(** * Similarity grouping of exam questions: a shallow embedding

    This development embeds [scripts/find_similar_questions.py] and proves
    properties of its two stages:

    - Stage 1 ([find_similarity_groups], [run_stage1]): density clustering
      of embeddings, pairwise verification, connected components;
    - Stage 2 ([try_split_group], [try_split_with_cross_encoder],
      [run_stage2]): refinement of large groups.

    The learned models and the numeric libraries (sentence embeddings,
    HDBSCAN, the cross-encoder, scipy's linkage and fcluster) are
    parameters of the development.  Python dictionaries that are iterated
    are association lists in insertion order; dictionaries and sets that
    are only looked up are [gmap] and [gset]. *)

From Stdlib Require Import QArith Ascii.
From stdpp Require Import gmap strings list fin_maps pretty relations.

Set Warnings "-clear-no-such-hyp".

Open Scope string_scope.
Open Scope list_scope.
Open Scope nat_scope.

(** ** Python values used by the script *)

(** A Python [str] holding free text, as its sequence of code points. *)
Definition text := list N.
Lemma post_orders_among_collision env userId req w others :
  first_unavailable w (body_products req) = None ->
  order_valid (new_order env userId req w) = true ->
  In (order_number (now env) (Z.of_nat (List.length (orders w))))
     (map orderNumber (orders w ++ others)) ->
  post_orders_among others env userId req w
  = (mkResponse 500 (ErrorBody "Internal server error"),
     log "Create order error:"
         (set_orders (fun os => (os ++ others)%list) w)).
Proof.
  intros Hav Hv Hin.
  unfold post_orders_among, Order_save_among. step_handler.
  rewrite validate_items_eq, Hav.
  change (0 + sumZ (map (fun i => catalog_price w (item_productId i)
                                  * item_quantity i) (body_products req))
          + deliveryCharge)
    with (spec_totalAmount w (body_products req)).
  change ([] ++ map (snapshot w) (body_products req))%list
    with (map (snapshot w) (body_products req)).
  fold (new_order env userId req w). rewrite Hv. simpl.
  match goal with |- context [existsb ?f ?l] =>
    destruct (existsb f l) eqn:E end; [reflexivity|].
  apply has_number_absent in E. contradiction.
Qed.
(** [if (slot && Object.keys(slot).length > 0) await mutateAsync(slot)]:
    the events and, if it rejected, the rejection. *)
Definition save_slot (backend : Backend) (mk : jsval -> Api.Request)
  (slot : jsval) : list event * option rejection :=
  if truthy slot && Nat.ltb 0 (length (object_keys slot))
  then let r := mk slot in ([ERequest r], backend r)
  else ([], None).

(** [error instanceof Error ? error.message : 'Failed to save configuration']. *)
Definition error_text (e : rejection) : string :=
  match e with
  | RejError m => m
  | RejOther => "Failed to save configuration"
  end.

(** The [try]/[catch] block on [changes], with the bindings [ctx] of the
    render: the resulting store state and its events. A [TypeError] raised
    inside the block is an [Error] and is caught like a rejection. *)
Definition save_try (cl : Api.ConfigAPIClient) (backend : Backend)
  (ctx : list (string * Ctx.member)) (changes : jsval)
  (p : Store.PendingChanges) : Store.PendingChanges * list event :=
  match prop changes "config" with
  | inl msg => (p, [EToast (ToastError msg)])
  | inr c =>
      let '(ev1, r1) := save_slot backend (updateConfigMutation cl) c in
      match r1 with
      | Some e => (p, ev1 ++ [EToast (ToastError (error_text e))])
      | None =>
          match prop changes "aiProvider" with
          | inl msg => (p, ev1 ++ [EToast (ToastError msg)])
          | inr a =>
              let '(ev2, r2) := save_slot backend (updateAIProviderMutation cl) a in
              match r2 with
              | Some e => (p, ev1 ++ ev2 ++ [EToast (ToastError (error_text e))])
              | None =>
                  match Ctx.call "clearChanges" (Ctx.read ctx "clearChanges") [] p with
                  | Ctx.Threw msg => (p, ev1 ++ ev2 ++ [EToast (ToastError msg)])
                  | Ctx.Returned _ p' =>
                      (p', ev1 ++ ev2
                             ++ [EToast (ToastSuccess "Configuration saved successfully")])
                  end
              end
          end
      end
  end.
(** X16.  The loss streaks [analyze_drawdown_recovery] reports are all
    positive, and together with the streak still in progress at the last
    trade, which is not reported, they add up to the number of losing
    trades.  The longest of them and of the streak in progress is the
    [max_consecutive_losses] of the same trades, so no reported streak
    exceeds it. *)
Theorem loss_streaks_report {A : Type} `{Arith A}
    (trades : list (Advanced.Trade A)) :
  let trailing := fst (Analysis.loss_streaks_from trades 0 []) in
  let reported := Analysis.consecutive_loss_streaks trades in
  Forall (fun s => 0 < s)%nat reported
  /\ (list_sum reported + trailing = count_losses trades)%nat
  /\ Statistics.max_consecutive_losses trades = list_max (trailing :: reported)
  /\ (list_max reported <= Statistics.max_consecutive_losses trades)%nat.
Proof.
  intros trailing reported. subst trailing reported.
  unfold Analysis.consecutive_loss_streaks, Statistics.max_consecutive_losses.
  destruct (loss_streaks_spec trades 0 [])
    as (reported & Hsnd & Hpos & Hsum & _ & Hcount).
  cbn [app] in Hsnd. rewrite Hsnd, (Hcount 0%nat) by lia.
  set (trailing := fst (Analysis.loss_streaks_from trades 0 [])) in *.
  change (list_max (trailing :: reported))
    with (Nat.max trailing (list_max reported)).
  split; [exact Hpos|]. split; [lia|]. lia.
Qed.

(** ** The grid search *)

Section ParameterGrid.
Context {V : Type}.
Import Optimizer.

Lemma product_length (values : list (list V)) :
  length (product values) = fold_right (fun v n => length v * n)%nat 1%nat values.
Proof.
  induction values as [|v values IH]; [reflexivity|].
  cbn [product fold_right]. rewrite <- IH. clear IH.
  induction v as [|x v IHv]; [reflexivity|].
  cbn [flat_map]. rewrite length_app, length_map, IHv. cbn. lia.
Qed.

Lemma product_spec (values : list (list V)) (combination : list V) :
  In combination (product values)
  <-> List.Forall2 (fun x v => In x v) combination values.
Proof.
  revert combination. induction values as [|v values IH]; intros combination.
  - cbn [product]. split.
    + intros [<-|[]]. constructor.
    + intros Hall. inversion Hall. left. reflexivity.
  - cbn [product]. rewrite in_flat_map. split.
    + intros (x & Hx & Hin). apply in_map_iff in Hin.
      destruct Hin as (rest & <- & Hrest). constructor; [exact Hx|].
      apply IH, Hrest.
    + intros Hall. inversion Hall as [|x ? rest ? Hx Hrest]; subst.
      exists x. split; [exact Hx|]. apply in_map. apply IH, Hrest.
Qed.
End ParameterGrid.
(** * FishOilProof: receipts, ledger, chain verification and fraud checks

    A shallow embedding of the Python sources [src/core.py], [src/chain.py],
    [src/processing.py], [src/testing.py], [src/encapsulation.py],
    [src/catch.py], [src/distribution.py] and [src/fraud.py], and the
    properties the specification states about them.

    Conventions of the embedding.
    - A Python [str] is a [string], one [ascii] per code point; this covers
      the code points below 256.  [bytes] is a [list byte].
    - A Python [float] is a primitive binary64 [float]; an [int] is a [Z].
    - A Python value is a [value]: the values [json.loads] produces and the
      stage validators build.  A [dict] is an association list in insertion
      order, updated with [dict_set]; only [str] keys are modelled.
    - The ledger file is the list of the receipts on its lines.  On the
      values of this model [json.loads (json.dumps r)] is [r], so a line is
      kept as the receipt it parses to.  One ledger is modelled (every call
      is given the same [ledger_path]).
    - [datetime.now] reads an oracle [clock]: the n-th reading made since the
      start is [clock n]; the world counts the readings.
    - SHA-256 is defined here; BLAKE3 (package [blake3]) is a parameter. *)

From Stdlib Require Import ZArith List String Ascii Bool Lia Floats Uint63.
From Stdlib.Strings Require Import Byte.
Import ListNotations.

Set Implicit Arguments.
Set Warnings "-register-all".

(* ------------------------------------------------------------------ *)
(** ** Text and bytes *)

Definition bytes := list byte.

Definition byte_to_Z (b : byte) : Z := Z.of_N (Byte.to_N b).

Definition byte_of_Z (z : Z) : byte :=
  match Byte.of_N (Z.to_N (z mod 256)) with
  | Some b => b
  | None => x00
  end.

Definition code (c : ascii) : Z := Z.of_N (N_of_ascii c).
Definition chr (z : Z) : ascii := ascii_of_N (Z.to_N z).

Definition hex_digit (d : Z) : ascii :=
  if (d <? 10)%Z then chr (48 + d) else chr (87 + d).

(** [bytes.hex()]: two lower-case digits per byte. *)
Fixpoint hex (bs : bytes) : string :=
  match bs with
  | [] => EmptyString
  | b :: rest =>
      String (hex_digit (byte_to_Z b / 16))
        (String (hex_digit (byte_to_Z b mod 16)) (hex rest))
  end.

(** [str.encode("utf-8")] on code points below 256. *)
Fixpoint encode_utf8 (s : string) : bytes :=
  match s with
  | EmptyString => []
  | String c rest =>
      let n := code c in
      if (n <? 128)%Z then byte_of_Z n :: encode_utf8 rest
      else byte_of_Z (192 + n / 64) :: byte_of_Z (128 + n mod 64) :: encode_utf8 rest
  end.

Fixpoint repeat_char (c : ascii) (n : nat) : string :=
  match n with
  | O => EmptyString
  | S k => String c (repeat_char c k)
  end.

(** [a in s] for a one-character [a]. *)
Fixpoint contains_char (c : ascii) (s : string) : bool :=
  match s with
  | EmptyString => false
  | String d rest => Ascii.eqb c d || contains_char c rest
  end.

(** [needle in hay] on strings. *)
Fixpoint contains (needle hay : string) : bool :=
  String.prefix needle hay ||
  match hay with
  | EmptyString => false
  | String _ rest => contains needle rest
  end.

(** Decimal digits of a non-negative number, most significant first. *)
Fixpoint digits_fuel (fuel : nat) (n : Z) (acc : string) : string :=
  match fuel with
  | O => acc
  | S k =>
      let acc' := String (chr (48 + n mod 10)) acc in
      if (n <? 10)%Z then acc' else digits_fuel k (n / 10) acc'
  end.

Definition digits (n : Z) : string :=
  digits_fuel (S (Z.to_nat (Z.log2 n))) n EmptyString.
(** * Jobly: the job model's filtered listing and partial update

    A shallow embedding of [models/job.js] ([Job.findAll], [Job.update]) and of
    the helper [sqlForPartialUpdate] it calls, with the properties the
    specification states about them. *)

From Stdlib Require Import ZArith Ascii String List Bool Lia.
From Stdlib Require Import DecimalString Decimal DecimalNat DecimalZ.
From Stdlib Require Import Sorted.
From stdpp Require Import base list strings gmap.

Local Open Scope Z_scope.

(** ** JavaScript values

    The scalar values that reach the model: query parameters, payload entries
    and the columns the driver returns.  Numbers are the integers (salaries,
    identifiers, placeholder positions); fractions and NaN do not occur in the
    code paths below. *)

Inductive JsVal : Type :=
| JsUndefined
| JsNull
| JsBool (b : bool)
| JsNum (n : Z)
| JsStr (s : string).

#[global] Instance JsVal_eq_dec : EqDecision JsVal.
Proof. solve_decision. Defined.

(** [if (v)]: ToBoolean. *)
Definition truthy (v : JsVal) : bool :=
  match v with
  | JsUndefined | JsNull => false
  | JsBool b => b
  | JsNum n => negb (n =? 0)
  | JsStr s => negb (String.eqb s "")
  end.

(** [a === b] and [a !== b]: values of different types are never equal. *)
Definition strict_eq (a b : JsVal) : bool :=
  match a, b with
  | JsUndefined, JsUndefined => true
  | JsNull, JsNull => true
  | JsBool x, JsBool y => Bool.eqb x y
  | JsNum x, JsNum y => x =? y
  | JsStr x, JsStr y => String.eqb x y
  | _, _ => false
  end.

Definition strict_neq (a b : JsVal) : bool := negb (strict_eq a b).

(** ** Strings

    A string is the UTF-8 text of a JavaScript string, a sequence of bytes: a
    character of the ASCII range is one byte below 128, any other character
    is a run of bytes from 128 on.  For well-formed text one string occurs in
    another as characters exactly when it does as bytes, so [startsWith] and
    [includes] are the methods of [String.prototype]. *)

(** The letters A-Z to a-z, every other byte as it is. *)
Definition lower_ascii (c : ascii) : ascii :=
  let n := N_of_ascii c in
  if ((65 <=? n) && (n <=? 90))%N then ascii_of_N (n + 32) else c.

Fixpoint lowerAZ (s : string) : string :=
  match s with
  | EmptyString => EmptyString
  | String c s' => String (lower_ascii c) (lowerAZ s')
  end.

(** Text of ASCII characters only. *)
Definition ascii_char (c : ascii) : bool := (N_of_ascii c <? 128)%N.

Fixpoint ascii_text (s : string) : bool :=
  match s with
  | EmptyString => true
  | String c s' => ascii_char c && ascii_text s'
  end.

(** Two characters are the same letter when they are equal or when one is an
    upper-case ASCII letter and the other is the lower-case letter 32
    positions further; two strings are equal up to the case of their ASCII
    letters when they are so character by character. *)

Definition is_upper (c : ascii) : Prop :=
  (65 <= nat_of_ascii c <= 90)%nat.

Definition case_pair (u l : ascii) : Prop :=
  is_upper u /\ nat_of_ascii l = (nat_of_ascii u + 32)%nat.

Definition same_letter (a b : ascii) : Prop :=
  a = b \/ case_pair a b \/ case_pair b a.

Inductive ci_equal : string -> string -> Prop :=
| ci_equal_nil : ci_equal EmptyString EmptyString
| ci_equal_cons a b s t :
    same_letter a b -> ci_equal s t -> ci_equal (String a s) (String b t).

(** [String.prototype.toLowerCase] is a built-in of the platform.  It follows
    the Unicode case mappings, which reach beyond the ASCII letters and look
    at the neighbours of a character: a capital sigma that ends a word has a
    lower-case form of its own.  The model takes it as given. *)
Class StringBuiltins : Type := {
  toLowerCase : string -> string
}.

(** What the development uses of it: on ASCII text it maps the letters A-Z
    to a-z and leaves the rest, and two strings that differ only in the case
    of their ASCII letters have the same lower-case form. *)
Class LowerCaseLaws (SB : StringBuiltins) : Prop := {
  toLowerCase_ascii_text s : ascii_text s = true -> toLowerCase s = lowerAZ s;
  toLowerCase_letter_case s t : ci_equal s t -> toLowerCase s = toLowerCase t
}.

(** The built-in on ASCII text, where it is [lowerAZ]; the tests and the
    examples, whose strings are ASCII text, run on it. *)
#[global] Instance ascii_lower : StringBuiltins := {|
  toLowerCase := lowerAZ
|}.




(** [s.startsWith(p)] *)
Fixpoint startsWith (s p : string) {struct p} : bool :=
  match p, s with
  | EmptyString, _ => true
  | String _ _, EmptyString => false
  | String a p', String b s' => Ascii.eqb a b && startsWith s' p'
  end.

(** [s.includes(search)]: [search] occurs in [s] at some position. *)
Fixpoint includes (s search : string) : bool :=
  startsWith s search ||
  match s with
  | EmptyString => false
  | String _ s' => includes s' search
  end.

(** ** Job rows

    A row of the [jobs] table as the driver hands it to [findAll]: [salary] is
    an INTEGER column and arrives as a number, [equity] is a NUMERIC column and
    arrives as a string (or null); it is kept as a [JsVal] because the equity
    filter compares it with a number. *)

Record job : Type := mkJob {
  id : Z;
  title : string;
  salary : Z;
  equity : JsVal;
  company_handle : string
}.

#[global] Instance job_eq_dec : EqDecision job.
Proof. solve_decision. Defined.

(** ** [Job.findAll]

    [jobsRes] is [jobsRes.rows], the result of the SELECT ordered by title.
    The three arguments are typed as the specification's filter criteria: an
    optional string, an optional number and an optional boolean; an omitted
    argument is [undefined], which is falsy.  The three arrow functions handed
    to [Array.prototype.filter] come first. *)

Section FindAll.
Context {SB : StringBuiltins}.

Definition titleFilter (t : string) (job : job) : bool :=
  includes (toLowerCase job.(title)) (toLowerCase t).

Definition minSalaryFilter (m : Z) (job : job) : bool :=
  job.(salary) >=? m.

Definition hasEquityFilter (job : job) : bool :=
  strict_neq job.(equity) (JsNum 0).

Definition findAll (jobsRes : list job)
    (title : option string) (minSalary : option Z) (hasEquity : option bool)
    : list job :=
  let jobs := jobsRes in
  let jobs :=
    match title with
    | Some t => if truthy (JsStr t) then List.filter (titleFilter t) jobs else jobs
    | None => jobs
    end in
  let jobs :=
    match minSalary with
    | Some m => if truthy (JsNum m) then List.filter (minSalaryFilter m) jobs else jobs
    | None => jobs
    end in
  let jobs :=
    match hasEquity with
    | Some e => if truthy (JsBool e) then List.filter hasEquityFilter jobs else jobs
    | None => jobs
    end in
  jobs.

(** The three stages of [findAll], each the identity when its criterion is
    absent or falsy. *)
Definition stageTitle (t : option string) (l : list job) : list job :=
  match t with
  | Some t => if truthy (JsStr t) then List.filter (titleFilter t) l else l
  | None => l
  end.

Definition stageSalary (m : option Z) (l : list job) : list job :=
  match m with
  | Some m => if truthy (JsNum m) then List.filter (minSalaryFilter m) l else l
  | None => l
  end.

Definition stageEquity (e : option bool) (l : list job) : list job :=
  match e with
  | Some e => if truthy (JsBool e) then List.filter hasEquityFilter l else l
  | None => l
  end.




End FindAll.

(** ** What the specification says a filter does

    [Retains P l l'] : [l'] consists of exactly the elements of [l] that
    satisfy [P], each as often as in [l] and in the order of [l]. *)

Inductive Retains {A : Type} (P : A -> Prop) : list A -> list A -> Prop :=
| Retains_nil : Retains P [] []
| Retains_keep x l l' : P x -> Retains P l l' -> Retains P (x :: l) (x :: l')
| Retains_drop x l l' : ~ P x -> Retains P l l' -> Retains P (x :: l) l'.

(** Containment regardless of the case of the ASCII letters: the criterion
    occurs in the string up to [ci_equal]. *)
Definition CiSubstring (c s : string) : Prop :=
  exists pre mid post, s = pre +:+ mid +:+ post /\ ci_equal mid c.




(** The three rows of the model tests' fixture, in title order, a row whose
    equity is zero as the driver returns it, a row with a negative salary,
    and a row whose title is the letter A and a capital sigma. *)
Definition j1 : job := mkJob 1 "title1" 100000 (JsStr "0.01") "c1".
Definition j2 : job := mkJob 2 "title2" 200000 (JsStr "0.02") "c2".
Definition j3 : job := mkJob 3 "title2" 300000 (JsStr "0.03") "c3".
Definition jZero : job := mkJob 4 "title4" 400000 (JsStr "0") "c1".

(** ** Objects and errors

    A plain object is its own properties in [Object.keys] order.  A JavaScript
    object never holds a key twice: [wf_object] is the invariant. *)

Abbreviation JsObject := (list (string * JsVal)).

Definition keys (o : JsObject) : list string := map fst o.
Definition values (o : JsObject) : list JsVal := map snd o.

Definition wf_object (o : JsObject) : Prop := NoDup (keys o).

(** [o.k]: the property, or [undefined]. *)
Fixpoint getProp (o : JsObject) (k : string) : JsVal :=
  match o with
  | [] => JsUndefined
  | (k', v) :: o' => if String.eqb k' k then v else getProp o' k
  end.

(** [delete o.k] *)
Definition deleteProp (o : JsObject) (k : string) : JsObject :=
  List.filter (fun kv => negb (String.eqb (fst kv) k)) o.

(** What a call can throw: the two [ExpressError] subclasses the model uses,
    and a failure of the data store, which is passed on unchanged. *)
Inductive Exn : Type :=
| BadRequestError (message : string)
| NotFoundError (message : string)
| DatabaseError (message : string).

(** Number to string, as in template literals and string concatenation. *)
Definition string_of_nat (n : nat) : string :=
  NilEmpty.string_of_uint (Nat.to_uint n).

Definition string_of_Z (n : Z) : string :=
  NilEmpty.string_of_int (Z.to_int n).

(** [`${v}`]: ToString. *)
Definition toString (v : JsVal) : string :=
  match v with
  | JsUndefined => "undefined"
  | JsNull => "null"
  | JsBool true => "true"
  | JsBool false => "false"
  | JsNum n => string_of_Z n
  | JsStr s => s
  end.

(** ** [sqlForPartialUpdate]

    [helpers/sql.js] is not among the sources; its test and its caller
    [Job.update] are.  The helper is modelled from section 4.1 of the
    specification. *)

Definition dquote : ascii := "034"%char.

(** Modelled from the spec: the quoting of a column name, which 4.1 makes the
    helper's task (a key with characters that need quoting must be safely
    quoted).  The name stands between double quotes, and a double quote
    inside the name is written twice, as SQL reads quoted identifiers. *)
Fixpoint escapeIdent (c : string) : string :=
  match c with
  | EmptyString => EmptyString
  | String a c' =>
      if Ascii.eqb a dquote
      then String dquote (String dquote (escapeIdent c'))
      else String a (escapeIdent c')
  end.

(** Modelled from the spec: the quoted column of a fragment (4.1). *)
Definition quoteIdent (c : string) : string :=
  String dquote (escapeIdent c +:+ String dquote EmptyString).

(** Modelled from the spec: the column a payload key is written to (4.1), its
    entry in the column map when there is one, the key itself otherwise. *)
Definition columnFor (jsToSql : gmap string string) (colName : string) : string :=
  default colName (jsToSql !! colName).

(** Modelled from the spec: one fragment of the clause (4.1), the quoted
    column, then =$ and the 1-based position of the key's value. *)
Definition setFragment (jsToSql : gmap string string) (idx : nat) (colName : string)
    : string :=
  quoteIdent (columnFor jsToSql colName) +:+ "=$" +:+ string_of_nat (idx + 1).

(** Modelled from the spec: [helpers/sql.js], function [sqlForPartialUpdate].
    The steps are those of 4.1: an empty payload fails before anything is
    built; each key, in iteration order, gives one fragment; the fragments
    are joined with a comma and a space; the values are returned in the same
    order.  The error is the bad-request error [Job.update]'s test expects,
    and its message is the one the helper's test expects. *)
Definition sqlForPartialUpdate (dataToUpdate : JsObject) (jsToSql : gmap string string)
    : Exn + (string * list JsVal) :=
  let ks := keys dataToUpdate in
  if (length ks =? 0)%nat then inl (BadRequestError "No data")
  else
    let cols := imap (setFragment jsToSql) ks in
    inr (String.concat ", " cols, values dataToUpdate).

-- -- --

(To do) In your answer, include only the lines above starting at the line that holds "- A Python value" and ending at the line that holds "order, updated with", copied exactly.

(Finished exercise)
    - A Python value is a [value]: the values [json.loads] produces and the
      stage validators build.  A [dict] is an association list in insertion
      order, updated with [dict_set]; only [str] keys are modelled.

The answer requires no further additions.